Selama penelitian, terjadi penurunan kualitas air terutama kandungan oksigen terlarut, pH, dan amonia. Penurunan kualitas air tersebut dikarenakan semakin meningkatnya bahan buangan hasil metabolisme akibat padat tebar yang semakin meningkat. Kandungan oksigen terlarut dalam akuarium benih ikan gurami selama pemeliharaan berkisar antara 3,56-9,74 mg/liter (Tabel 3). Kandungan oksigen terlarut yang didapatkan sampai akhir pemeliharan masih berada pada kisaran nilai yang baik untuk kehidupan dan pertumbuhan benih gurami (Boyd, 1979) (Lampiran 10). Suhu media pemeliharaan selama penelitian berkisar antara 27,7-30ºC (Tabel 3) sehingga masih dapat ditoleransi oleh benih ikan gurami (BSN, 2000) (Lampiran 10). Nilai pH selama pemeliharaan berkisar antara 5,35-7,80 (Tabel 3). Nilai pH tersebut masih dalam kisaran toleransi pemeliharaan benih ikan gurami (Boyd, 1979; BSN, 2000) (Lampiran 10). Konsentrasi amonia selama pemeliharaan berkisar antara 0,0005-0,0151 mg/liter (Tabel 3, Lampiran 10). Nilai konsentrasi amonia yang didapatkan masih bisa ditoleransi benih ikan gurami (Effendi, 2003). Nilai alkalinitas selama pemeliharaan berkisar antara 7,96-27,86 mg/l CaCO3 (Tabel 3). Nilai alkalinitas

yang didapatkan selama pemeliharaan menunjukkan kondisi media pemeliharaan yang masih stabil. Nilai alkalinitas yang didapatkan pada minggu ke-5 lebih dari 20 ppm yang menunjukkan bahwa perairan tersebut relatif stabil terhadap perubahan asam dan basa akibat dari tingginya kapasitas penyangga (Effendi, 2003). Secara umum, kualitas air selama penelitian masih layak untuk kegiatan pendederan benih ikan gurami.

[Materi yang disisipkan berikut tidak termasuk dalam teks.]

Lemma dz_fst_bind : forall {A B} (m : DZ A) (k : A -> DZ B), fst (dz_bind m k) = fst (k (fst m)).
Proof. intros A B [a z] k. cbn. destruct (k a). reflexivity. Qed.

Ltac calc_simpl :=
  unfold calculateValues; cbv zeta; repeat (rewrite dz_fst_bind; cbv beta);
  unfold dz_ret; cbn [fst snd flangerParams lowpassParams highpassParams reverbParams
                      flanger lowpass highpass reverb masterAmount reverbAmount
                      filterAmount flangerAmount Comb.freq Comb.wet Comb.feedback
                      Comb.interpType Biquad.cutoff Biquad.q Biquad.type Biquad.enabled
                      Reverb.damping Reverb.size Reverb.mix Reverb.width Reverb.spread
                      Reverb.numEarlyCombs Reverb.numLateCombs].

Lemma mapValue_eq : forall v lo hi, mapValue v lo hi == v * (hi - lo) + lo.
Proof. intros v lo hi. unfold mapValue, Math.map. field. Qed.

Lemma mv_lo : forall v lo hi, 0 <= v <= 1 -> lo <= hi -> lo <= mapValue v lo hi.
Proof. intros v lo hi Hv H. rewrite mapValue_eq. nra. Qed.
Lemma mv_hi : forall v lo hi, 0 <= v <= 1 -> lo <= hi -> mapValue v lo hi <= hi.
Proof. intros v lo hi Hv H. rewrite mapValue_eq. nra. Qed.
Lemma mv_lo' : forall v lo hi, 0 <= v <= 1 -> hi <= lo -> hi <= mapValue v lo hi.
Proof. intros v lo hi Hv H. rewrite mapValue_eq. nra. Qed.
Lemma mv_hi' : forall v lo hi, 0 <= v <= 1 -> hi <= lo -> mapValue v lo hi <= lo.
Proof. intros v lo hi Hv H. rewrite mapValue_eq. nra. Qed.

Lemma mv_up : forall v w lo hi, v <= w -> lo <= hi -> mapValue v lo hi <= mapValue w lo hi.
Proof. intros v w lo hi Hvw H. rewrite !mapValue_eq. nra. Qed.
Lemma mv_down : forall v w lo hi, v <= w -> hi <= lo -> mapValue w lo hi <= mapValue v lo hi.
Proof. intros v w lo hi Hvw H. rewrite !mapValue_eq. nra. Qed.

Lemma mv_at0 : forall v lo hi, v == 0 -> mapValue v lo hi == lo.
Proof. intros v lo hi Hv. rewrite mapValue_eq, Hv. ring. Qed.

Lemma clamp_mono : forall x y lo hi, lo <= hi -> x <= y -> Math.clamp x lo hi <= Math.clamp y lo hi.
Proof.
  intros x y lo hi H Hxy. unfold Math.clamp, Qltb.
  destruct (Qle_bool lo x) eqn:E1, (Qle_bool lo y) eqn:E2; cbn [negb];
  try destruct (Qle_bool x hi) eqn:E3; try destruct (Qle_bool y hi) eqn:E4; cbn [negb];
  repeat match goal with
         | E : Qle_bool _ _ = true |- _ => apply Qle_bool_iff in E
         | E : Qle_bool ?a ?b = false |- _ =>
             assert (b < a) by (apply Qnot_le_lt; intro Hc; apply Qle_bool_iff in Hc; congruence);
             clear E
         end; lra.
Qed.

(** The amount of a knob after [setParameters]: its clamped value times the
    clamped master amount. *)
Lemma amount_range : forall x m, 0 <= Math.clamp x 0 1 * Math.clamp m 0 1 <= 1.
Proof.
  intros x m.
  pose proof (CombFacts.clamp_bounds x 0 1 ltac:(discriminate)).
  pose proof (CombFacts.clamp_bounds m 0 1 ltac:(discriminate)). nra.
Qed.

Lemma amount_mono : forall x x' m m', x <= x' -> m <= m' ->
  Math.clamp x 0 1 * Math.clamp m 0 1 <= Math.clamp x' 0 1 * Math.clamp m' 0 1.
Proof.
  intros x x' m m' Hx Hm.
  pose proof (clamp_mono x x' 0 1 ltac:(discriminate) Hx).
  pose proof (clamp_mono m m' 0 1 ltac:(discriminate) Hm).
  pose proof (CombFacts.clamp_bounds x 0 1 ltac:(discriminate)).
  pose proof (CombFacts.clamp_bounds m' 0 1 ltac:(discriminate)). nra.
Qed.

Lemma ER_unit : forall x c, 0 <= x <= 1 -> 0 <= Math.ExpRounder x c <= 1.
Proof. apply MathFacts.ExpRounder_unit. Qed.

Lemma ER_zero : forall x c, x == 0 -> Math.ExpRounder x c == 0.
Proof.
  intros x c Hx. destruct (MathFacts.ExpRounder_curve c) as [cm [_ [_ [Hn _]]]].
  rewrite (Hn x) by lra. rewrite Hx. unfold Qdiv. ring.
Qed.

Lemma comb_stores : forall p off cf, 0 <= Comb.feedback p <= 1 ->
  Comb.parameters (Comb.setParameters p off cf) = p.
Proof.
  intros [fr w fb it] off cf H. cbn in *.
  rewrite RingFacts.clamp_in by (destruct H; assumption). reflexivity.
Qed.

Lemma biquad_stores : forall p f, Biquad.parameters (fst (Biquad.setParameters p f)) = p.
Proof.
  intros p f. destruct (Biquad.enabled p) eqn:E.
  - pose proof (BiquadFacts.setParameters_fields p f E) as H. cbv zeta in H. apply H.
  - rewrite BiquadFacts.disabled_stores by exact E. reflexivity.
Qed.

Lemma reverb_stores : forall p rv, Reverb.parameters (Reverb.setParameters p rv) = p.
Proof.
  intros p rv. unfold Reverb.setParameters.
  repeat match goal with |- context [if ?b then _ else _] => destruct b end;
  reflexivity.
Qed.

End RiserParamFacts.

(** X13. After [RiserProcessor::setParameters], whatever the arguments and
    the previous state: the master amount lies in [[0, 1]] and each effect
    amount in [[0, master]]; the flanger has [wet] in [[0, 0.75]], [freq]
    in [[20, 280]] and [feedback] in [[0, 0.55]]; the lowpass has its cutoff
    in [[4000, 20000]] and [Q] in [[0.5, 0.85]]; the highpass has its cutoff
    in [[10, 200]] and [Q] in [[float(M_SQRT1_2), 1]]; the reverb has [mix]
    in [[0, 0.75]], [size] in [[0.01, 0.45]], [width] in [[0.6, 1]] and
    [spread] in [[0.5, 1.5]]. Both flangers, both filters of each kind and
    the reverb store exactly these parameter objects. *)
Theorem riser_setParameters_ranges (d f r m : Q) (st : Riser.RiserProcessor) :
  let st' := fst (Riser.setParameters d f r m st) in
  let fp := Riser.flangerParams st' in
  let lpp := Riser.lowpassParams st' in
  let hpp := Riser.highpassParams st' in
  let rp := Riser.reverbParams st' in
  (0 <= Riser.masterAmount st' <= 1 /\
   0 <= Riser.flangerAmount st' <= Riser.masterAmount st' /\
   0 <= Riser.filterAmount st' <= Riser.masterAmount st' /\
   0 <= Riser.reverbAmount st' <= Riser.masterAmount st') /\
  (0 <= Comb.wet fp <= 75 # 100 /\ 20 <= Comb.freq fp <= 280 /\ 0 <= Comb.feedback fp <= 55 # 100) /\
  (4000 <= Biquad.cutoff lpp <= 20000 /\ 5 # 10 <= Biquad.q lpp <= 85 # 100) /\
  (10 <= Biquad.cutoff hpp <= 200 /\ Riser.M_SQRT1_2f <= Biquad.q hpp <= 1) /\
  (0 <= Reverb.mix rp <= 75 # 100 /\ 1 # 100 <= Reverb.size rp <= 45 # 100 /\
   6 # 10 <= Reverb.width rp <= 1 /\ 5 # 10 <= Reverb.spread rp <= 15 # 10) /\
  (Comb.parameters (fst (Riser.flanger st')) = fp /\
   Comb.parameters (snd (Riser.flanger st')) = fp /\
   Biquad.parameters (fst (Riser.lowpass st')) = lpp /\
   Biquad.parameters (snd (Riser.lowpass st')) = lpp /\
   Biquad.parameters (fst (Riser.highpass st')) = hpp /\
   Biquad.parameters (snd (Riser.highpass st')) = hpp /\
   Reverb.parameters (Riser.reverb st') = rp).
Proof.
  cbv zeta. unfold Riser.setParameters. RiserParamFacts.calc_simpl.
  pose proof (CombFacts.clamp_bounds m 0 1 ltac:(discriminate)) as Hm.
  pose proof (CombFacts.clamp_bounds d 0 1 ltac:(discriminate)) as Hd.
  pose proof (CombFacts.clamp_bounds f 0 1 ltac:(discriminate)) as Hf.
  pose proof (CombFacts.clamp_bounds r 0 1 ltac:(discriminate)) as Hr.
  pose proof (RiserParamFacts.amount_range d m) as Ad.
  pose proof (RiserParamFacts.amount_range f m) as Af.
  pose proof (RiserParamFacts.amount_range r m) as Ar.
  set (ad := Math.clamp d 0 1 * Math.clamp m 0 1) in *.
  set (af := Math.clamp f 0 1 * Math.clamp m 0 1) in *.
  set (ar := Math.clamp r 0 1 * Math.clamp m 0 1) in *.
  set (cm := Math.clamp m 0 1) in *.
  split; [|split; [|split; [|split; [|split]]]].
  - repeat split; try lra; unfold ad, af, ar; nra.
  - repeat split;
      first [ apply RiserParamFacts.mv_lo | apply RiserParamFacts.mv_hi ];
      first [ apply RiserParamFacts.ER_unit; exact Ad | exact Ad | lra ].
  - repeat split;
      first [ apply RiserParamFacts.mv_lo' | apply RiserParamFacts.mv_hi'
            | apply RiserParamFacts.mv_lo | apply RiserParamFacts.mv_hi ];
      first [ apply RiserParamFacts.ER_unit; exact Af | lra ].
  - repeat split;
      first [ apply RiserParamFacts.mv_lo | apply RiserParamFacts.mv_hi ];
      first [ apply RiserParamFacts.ER_unit; exact Af | unfold Riser.M_SQRT1_2f; lra ].
  - repeat split;
      first [ apply RiserParamFacts.mv_lo | apply RiserParamFacts.mv_hi
            | apply RiserParamFacts.mv_lo' | apply RiserParamFacts.mv_hi' ];
      first [ apply RiserParamFacts.ER_unit; exact Ar | exact Ar | lra ].
  - assert (Hfb : 0 <= Riser.mapValue ad 0 (55 # 100) <= 1).
    { split; [apply RiserParamFacts.mv_lo; [exact Ad | lra]|].
      pose proof (RiserParamFacts.mv_hi ad 0 (55 # 100) Ad ltac:(lra)). lra. }
    split; [apply RiserParamFacts.comb_stores; exact Hfb|].
    split; [apply RiserParamFacts.comb_stores; exact Hfb|].
    split; [apply RiserParamFacts.biquad_stores|].
    split; [apply RiserParamFacts.biquad_stores|].
    split; [apply RiserParamFacts.biquad_stores|].
    split; [apply RiserParamFacts.biquad_stores|].
    apply RiserParamFacts.reverb_stores.
Qed.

Perhitungan efisiensi ekonomi menentukan sejauh mana usaha yang dilakukan menguntungkan atau tidak serta mengukur keberlanjutan usaha. Beberapa parameter yang digunakan dalam perhitungan efisiensi ekonomi meliputi keuntungan, R/C ratio, Payback Periode (PP), dan biaya produksi per ekor. Perhitungan efisiensi ekonomi tertinggi dalam skala produksi 6400 liter per tahun terdapat pada perlakuan 4 ekor/liter dengan keuntungan usaha sebesar Rp 4.279.956; R/C 1,26; PP 0,90 tahun dan biaya produksi per ekor Rp 793 (Lampiran 11). Hal tersebut menunjukkan bahwa peningkatan produksi pada padat tebar 4 ekor/liter lebih tinggi daripada laju kematian ikan, sehingga keuntungan yang didapatkan menjadi lebih tinggi. Biaya produksi per ekor yang rendah dikarenakan jumlah produk yang dihasilkan lebih banyak akibat padat tebar yang digunakan semakin tinggi. Hal tersebut akan berdampak pada efisiensi biaya dan meningkatkan keuntungan yang diperoleh.